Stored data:
· · · · ·
Lemma memPut_memGet_witness :
  let b' := (memPut "hello" NewInMemoryBlobs).2 in
  (failPutAt NewInMemoryBlobs = Some (putCalls NewInMemoryBlobs) ∧ is_ok (Ok (E:=blobErr) (RefFor "hello")) = false
     ∧ store b' = store NewInMemoryBlobs) ∨
  (failPutAt NewInMemoryBlobs ≠ Some (putCalls NewInMemoryBlobs) ∧ Ok (E:=blobErr) (RefFor "hello") = Ok (RefFor "hello") ∧
   (∀ ref c, memGet ref NewInMemoryBlobs = Ok c → memGet ref b' = Ok c) ∧
   match memGet (RefFor "hello") NewInMemoryBlobs with
   | Ok c => memGet (RefFor "hello") b' = Ok c
   | Err _ => memGet (RefFor "hello") b' = Ok "hello"
   end).
Proof. apply (memPut_memGet "hello" NewInMemoryBlobs (Ok (RefFor "hello"))). vm_compute. reflexivity. Defined.
(* ===== verification/StateLog.v ===== *)
(** * state/event.go, state/log.go, state/fake.go: the append-only log

    An [Event] is one record; [FileLog] keeps the bytes of its file, the length that is fsynced and
    the two counters, [InMemoryLog] a list of events.  A write may fail after any number of bytes; a
    crash cuts the file at any length not below what is fsynced; [scanFile] is the recovery scan.

    [time.Time] is a parameter with its JSON text ([TimeCodec]; the text of a time reads back as the
    same instant).  Raw JSON ([Data]) is a tree: its white space and escapes are not kept apart. *)

From S2P Require Import Prelude GoNum GoJson GoStruct Sha256 StateFrame.

(** [time.Time], its zero value and its RFC 3339 text. *)
Class TimeCodec : Type := {
  time : Type;
  time_zero : time;
  MarshalTime : time → option string;
  UnmarshalTime : string → option time
}.

Class TimeLaws `{TimeCodec} : Prop := {
  time_roundtrip t s : MarshalTime t = Some s → UnmarshalTime s = Some t;
  time_text_valid t s : MarshalTime t = Some s → utf8_valid s = true
}.

Section log.
Context `{TimeCodec}.

Record Event : Type := MkEvent {
  Seq : Z;
  Epoch : Z;
  TS : time;
  Path : string;
  EvType : string;
  PayloadRef : string;
  Data : option json
}.

(** *** The wire format *)

Definition event_json (ts : string) (e : Event) : json :=
  obj [ field "seq" (JNum (Itoa (Seq e)));
        field "epoch" (JNum (Itoa (Epoch e)));
        field "ts" (JStr ts);
        field "path" (JStr (Path e));
        field "type" (JStr (EvType e));
        omit_str "payload_ref" (PayloadRef e);
        omit_opt "data" id (Data e) ].

(** [marshalEvent]: fails on a time outside RFC 3339 and on raw data that is not JSON. *)
Definition marshalEvent (e : Event) : option string :=
  ts ← MarshalTime (TS e);
  if match Data e with Some d => json_wf d | None => true end
  then Some (json_print (event_json ts e)) else None.

Definition as_time (j : json) (t : time) : option time :=
  match j with JStr s => UnmarshalTime s | JNull => Some t | _ => None end.

Definition event_names : list string := ["seq"; "epoch"; "ts"; "path"; "type"; "payload_ref"; "data"].

Definition event_of (ms : list (string * json)) : option Event :=
  let get k := values event_names k ms in
  sq ← decode_field (as_uint two64) 0%Z (get "seq");
  ep ← decode_field (as_uint two32) 0%Z (get "epoch");
  ts ← decode_field as_time time_zero (get "ts");
  pa ← decode_field as_string "" (get "path");
  ty ← decode_field as_string "" (get "type");
  pr ← decode_field as_string "" (get "payload_ref");
  d ← decode_field as_raw None (get "data");
  Some (MkEvent sq ep ts pa ty pr d).

Definition unmarshalEvent (b : string) : option Event := j ← json_parse b; decode_struct event_of j.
· · · · ·
● Action item:
Please determine how many lines of the records above contain "list", and state that number only.

● Exercise solution:
3